Problem statement — Among the entries below, one line contains "apply NoDup_Permutation; [|apply HL|]." and another contains "assert (Directory.entries d". Transcribe those two lines and every line between them, exactly.

Saved data entries:

◆ ◆ ◆

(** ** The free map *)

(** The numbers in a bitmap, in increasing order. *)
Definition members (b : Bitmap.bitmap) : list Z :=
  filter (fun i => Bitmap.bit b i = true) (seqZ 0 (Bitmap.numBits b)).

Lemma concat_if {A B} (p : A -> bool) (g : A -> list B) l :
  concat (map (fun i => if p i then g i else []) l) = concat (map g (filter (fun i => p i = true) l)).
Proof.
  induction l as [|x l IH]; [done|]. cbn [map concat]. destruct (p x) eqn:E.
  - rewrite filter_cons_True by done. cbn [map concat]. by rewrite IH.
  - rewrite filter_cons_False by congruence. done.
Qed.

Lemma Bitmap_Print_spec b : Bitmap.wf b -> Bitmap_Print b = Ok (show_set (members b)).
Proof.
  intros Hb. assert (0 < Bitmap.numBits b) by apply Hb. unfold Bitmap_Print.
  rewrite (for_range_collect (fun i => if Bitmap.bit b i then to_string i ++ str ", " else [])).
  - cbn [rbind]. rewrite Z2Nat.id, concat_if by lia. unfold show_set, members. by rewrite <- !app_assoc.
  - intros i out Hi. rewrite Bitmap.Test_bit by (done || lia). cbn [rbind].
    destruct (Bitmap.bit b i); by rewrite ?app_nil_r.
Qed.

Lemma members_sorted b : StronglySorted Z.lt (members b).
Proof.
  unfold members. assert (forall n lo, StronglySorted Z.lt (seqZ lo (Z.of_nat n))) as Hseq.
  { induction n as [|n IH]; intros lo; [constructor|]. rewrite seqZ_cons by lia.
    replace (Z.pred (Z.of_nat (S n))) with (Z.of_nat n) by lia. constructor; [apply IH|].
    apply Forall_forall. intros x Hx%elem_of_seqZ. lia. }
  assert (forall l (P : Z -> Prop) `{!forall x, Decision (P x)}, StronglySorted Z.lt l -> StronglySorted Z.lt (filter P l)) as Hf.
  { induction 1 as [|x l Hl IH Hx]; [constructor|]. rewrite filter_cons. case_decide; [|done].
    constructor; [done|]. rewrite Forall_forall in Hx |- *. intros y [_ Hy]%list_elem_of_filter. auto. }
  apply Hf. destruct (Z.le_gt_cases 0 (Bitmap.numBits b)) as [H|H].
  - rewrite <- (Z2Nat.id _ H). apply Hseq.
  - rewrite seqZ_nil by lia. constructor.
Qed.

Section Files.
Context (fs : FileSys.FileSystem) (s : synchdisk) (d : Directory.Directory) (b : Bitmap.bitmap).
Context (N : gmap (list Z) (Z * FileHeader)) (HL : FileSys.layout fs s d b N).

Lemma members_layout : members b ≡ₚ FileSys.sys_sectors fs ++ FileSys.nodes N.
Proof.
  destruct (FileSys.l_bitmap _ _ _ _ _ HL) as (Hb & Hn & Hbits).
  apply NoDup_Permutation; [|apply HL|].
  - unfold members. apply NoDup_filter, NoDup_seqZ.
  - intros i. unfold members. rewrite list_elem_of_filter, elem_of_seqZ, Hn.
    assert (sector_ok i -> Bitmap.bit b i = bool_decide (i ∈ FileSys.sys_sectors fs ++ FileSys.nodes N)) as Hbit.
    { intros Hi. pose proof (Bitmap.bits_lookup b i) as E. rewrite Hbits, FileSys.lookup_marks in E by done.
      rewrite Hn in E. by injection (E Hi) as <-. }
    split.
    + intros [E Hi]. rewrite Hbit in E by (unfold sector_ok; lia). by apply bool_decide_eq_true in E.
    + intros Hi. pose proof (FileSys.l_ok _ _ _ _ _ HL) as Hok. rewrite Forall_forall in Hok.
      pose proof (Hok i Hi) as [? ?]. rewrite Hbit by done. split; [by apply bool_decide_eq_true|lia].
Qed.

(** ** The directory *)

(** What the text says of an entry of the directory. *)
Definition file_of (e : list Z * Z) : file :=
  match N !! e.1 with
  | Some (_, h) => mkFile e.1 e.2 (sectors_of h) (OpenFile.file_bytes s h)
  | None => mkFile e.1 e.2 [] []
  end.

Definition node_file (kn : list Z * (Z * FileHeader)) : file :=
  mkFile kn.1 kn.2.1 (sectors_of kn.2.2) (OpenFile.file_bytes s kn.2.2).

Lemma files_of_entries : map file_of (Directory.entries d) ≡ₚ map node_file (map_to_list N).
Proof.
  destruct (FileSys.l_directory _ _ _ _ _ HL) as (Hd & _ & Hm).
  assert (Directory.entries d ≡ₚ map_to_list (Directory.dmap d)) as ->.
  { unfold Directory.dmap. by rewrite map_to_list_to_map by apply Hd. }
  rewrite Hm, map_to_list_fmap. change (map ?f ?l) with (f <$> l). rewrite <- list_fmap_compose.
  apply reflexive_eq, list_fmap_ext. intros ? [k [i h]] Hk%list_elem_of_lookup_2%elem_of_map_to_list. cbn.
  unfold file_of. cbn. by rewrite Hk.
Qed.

◆ ◆ ◆

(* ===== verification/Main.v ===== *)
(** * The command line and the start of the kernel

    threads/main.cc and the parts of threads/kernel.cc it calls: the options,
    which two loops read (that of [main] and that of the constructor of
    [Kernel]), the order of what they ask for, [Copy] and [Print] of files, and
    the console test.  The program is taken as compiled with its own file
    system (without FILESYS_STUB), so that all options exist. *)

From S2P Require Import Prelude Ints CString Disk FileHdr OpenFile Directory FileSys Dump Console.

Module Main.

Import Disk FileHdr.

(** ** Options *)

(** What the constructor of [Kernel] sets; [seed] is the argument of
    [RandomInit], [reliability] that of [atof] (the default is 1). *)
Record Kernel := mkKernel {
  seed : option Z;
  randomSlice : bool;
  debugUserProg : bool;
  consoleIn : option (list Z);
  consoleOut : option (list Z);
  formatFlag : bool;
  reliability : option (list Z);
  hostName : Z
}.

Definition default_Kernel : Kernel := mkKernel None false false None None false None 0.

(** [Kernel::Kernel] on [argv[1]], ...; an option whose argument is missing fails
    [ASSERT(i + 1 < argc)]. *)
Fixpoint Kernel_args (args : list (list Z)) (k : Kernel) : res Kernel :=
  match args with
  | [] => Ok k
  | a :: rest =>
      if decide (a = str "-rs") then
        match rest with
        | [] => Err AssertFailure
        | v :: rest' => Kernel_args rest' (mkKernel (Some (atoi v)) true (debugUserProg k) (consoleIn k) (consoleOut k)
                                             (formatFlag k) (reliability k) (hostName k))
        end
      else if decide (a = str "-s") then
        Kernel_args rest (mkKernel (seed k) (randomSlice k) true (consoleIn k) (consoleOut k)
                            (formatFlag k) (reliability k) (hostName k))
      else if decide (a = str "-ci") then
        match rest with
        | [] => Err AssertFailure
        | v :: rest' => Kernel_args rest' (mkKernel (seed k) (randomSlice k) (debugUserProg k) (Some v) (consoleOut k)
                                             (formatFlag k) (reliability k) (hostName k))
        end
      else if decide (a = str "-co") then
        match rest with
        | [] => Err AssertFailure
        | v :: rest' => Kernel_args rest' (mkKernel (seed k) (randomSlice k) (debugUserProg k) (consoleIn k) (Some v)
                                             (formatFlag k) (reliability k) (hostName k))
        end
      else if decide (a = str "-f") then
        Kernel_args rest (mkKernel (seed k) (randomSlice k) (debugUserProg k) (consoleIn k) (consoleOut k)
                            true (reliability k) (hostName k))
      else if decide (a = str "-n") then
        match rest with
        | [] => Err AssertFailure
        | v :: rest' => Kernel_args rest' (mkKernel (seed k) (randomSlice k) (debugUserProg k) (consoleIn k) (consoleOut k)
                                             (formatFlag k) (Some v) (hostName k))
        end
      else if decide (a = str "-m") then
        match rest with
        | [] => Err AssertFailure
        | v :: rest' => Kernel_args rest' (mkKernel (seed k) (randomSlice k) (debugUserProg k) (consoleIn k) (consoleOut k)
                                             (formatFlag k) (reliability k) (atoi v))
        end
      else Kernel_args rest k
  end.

◆ ◆ ◆

Solved exercise —
  apply NoDup_Permutation; [|apply HL|].
  - unfold members. apply NoDup_filter, NoDup_seqZ.
  - intros i. unfold members. rewrite list_elem_of_filter, elem_of_seqZ, Hn.
    assert (sector_ok i -> Bitmap.bit b i = bool_decide (i ∈ FileSys.sys_sectors fs ++ FileSys.nodes N)) as Hbit.
    { intros Hi. pose proof (Bitmap.bits_lookup b i) as E. rewrite Hbits, FileSys.lookup_marks in E by done.
      rewrite Hn in E. by injection (E Hi) as <-. }
    split.
    + intros [E Hi]. rewrite Hbit in E by (unfold sector_ok; lia). by apply bool_decide_eq_true in E.
    + intros Hi. pose proof (FileSys.l_ok _ _ _ _ _ HL) as Hok. rewrite Forall_forall in Hok.
      pose proof (Hok i Hi) as [? ?]. rewrite Hbit by done. split; [by apply bool_decide_eq_true|lia].
Qed.

(** ** The directory *)

(** What the text says of an entry of the directory. *)
Definition file_of (e : list Z * Z) : file :=
  match N !! e.1 with
  | Some (_, h) => mkFile e.1 e.2 (sectors_of h) (OpenFile.file_bytes s h)
  | None => mkFile e.1 e.2 [] []
  end.

Definition node_file (kn : list Z * (Z * FileHeader)) : file :=
  mkFile kn.1 kn.2.1 (sectors_of kn.2.2) (OpenFile.file_bytes s kn.2.2).

Lemma files_of_entries : map file_of (Directory.entries d) ≡ₚ map node_file (map_to_list N).
Proof.
  destruct (FileSys.l_directory _ _ _ _ _ HL) as (Hd & _ & Hm).
  assert (Directory.entries d ≡ₚ map_to_list (Directory.dmap d)) as ->.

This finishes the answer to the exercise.